■ WHAT NEEDS TO BE DONE ■
Each line from the start of the entries through the line that contains "promise chain built by [sendCommands]." should be output exactly, please.

· · ·

(** * homebridge-lirc-tv: the LIRC command dispatcher ([src/lirc.ts])

    A shallow embedding of [LIRCController]: the token classification done
    by [sendCommand], the request it writes to the LIRC daemon, and the
    promise chain built by [sendCommands].

    The program runs on Node.js.  Three parts of the runtime are modelled
    next to the program, each from its documented behaviour:
      - the string built-ins [startsWith], [replace] and [parseInt]
        (ECMAScript);
      - timers ([setTimeout]) and a virtual clock in milliseconds;
      - sockets ([net.connect]), whose fate is chosen by an environment
        given as an oracle: what happens to the n-th socket opened.

    Every effect of the program (a log line, a socket operation, a timer
    being armed) is recorded in a trace together with the time at which it
    happens. *)

From Stdlib Require Import ZArith NArith Lia List Bool Ascii String.
From Stdlib Require Import DecimalString.
Import ListNotations.

Open Scope string_scope.
Open Scope list_scope.
Open Scope Z_scope.

(** ** JavaScript values *)

(** A JavaScript string is a sequence of code units; the model keeps the
    code units 0..255, which covers every ASCII token. *)
Definition code_unit (c : ascii) : Z := Z.of_nat (nat_of_ascii c).

(** The numbers that reach the dispatcher: [parseInt] returns [NaN] or an
    integer, and the configured delay is an integer count of milliseconds.
    (Integers above 2^53 are rounded by the runtime; the model keeps them
    exact.  They are above every timer duration, see [timer_ms].) *)
Inductive Number : Type :=
  | NaN
  | Num (z : Z).

Module JS.

(** [s.startsWith(p)] *)
Definition startsWith (s p : string) : bool := String.prefix p s.

Fixpoint drop (n : nat) (s : string) : string :=
  match n, s with
  | O, _ => s
  | S _, EmptyString => EmptyString
  | S n', String _ s' => drop n' s'
  end.

(** [s.replace(pat, rep)] with a string pattern: the first occurrence of
    [pat] only, [s] unchanged when there is none.  ([rep] has no [$]
    replacement pattern in this program.) *)
Fixpoint replace (s pat rep : string) : string :=
  if String.prefix pat s then (rep ++ drop (String.length pat) s)%string
  else match s with
       | EmptyString => EmptyString
       | String c s' => String c (replace s' pat rep)
       end.

(** White space skipped by [parseInt]: TAB, LF, VT, FF, CR, SP, NBSP. *)
Definition isWhiteSpace (c : ascii) : bool :=
  let n := code_unit c in
  ((9 <=? n) && (n <=? 13)) || (n =? 32) || (n =? 160).

Fixpoint trimStart (s : string) : string :=
  match s with
  | EmptyString => EmptyString
  | String c s' => if isWhiteSpace c then trimStart s' else s
  end.

(** The value of a digit in radix up to 36. *)
Definition digitValue (c : ascii) : option Z :=
  let n := code_unit c in
  if (48 <=? n) && (n <=? 57) then Some (n - 48)
  else if (97 <=? n) && (n <=? 122) then Some (n - 87)
  else if (65 <=? n) && (n <=? 90) then Some (n - 55)
  else None.

(** The longest prefix of radix-[R] digits, read as an integer; [acc] is
    [None] until a digit has been read. *)
Fixpoint digits (R : Z) (s : string) (acc : option Z) : option Z :=
  match s with
  | EmptyString => acc
  | String c s' =>
      match digitValue c with
      | Some d =>
          if d <? R
          then digits R s' (Some (R * match acc with Some a => a | None => 0 end + d))
          else acc
      | None => acc
      end
  end.

Definition hasHexPrefix (s : string) : bool :=
  String.prefix "0x" s || String.prefix "0X" s.

(** Sign handling of [parseInt]: after the white space. *)
Definition splitSign (s : string) : Z * string :=
  match s with
  | String "-" r => (-1, r)
  | String "+" r => (1, r)
  | _ => (1, s)
  end.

· · ·

■ SOLUTION ■
(** * homebridge-lirc-tv: the LIRC command dispatcher ([src/lirc.ts])

    A shallow embedding of [LIRCController]: the token classification done
    by [sendCommand], the request it writes to the LIRC daemon, and the
    promise chain built by [sendCommands].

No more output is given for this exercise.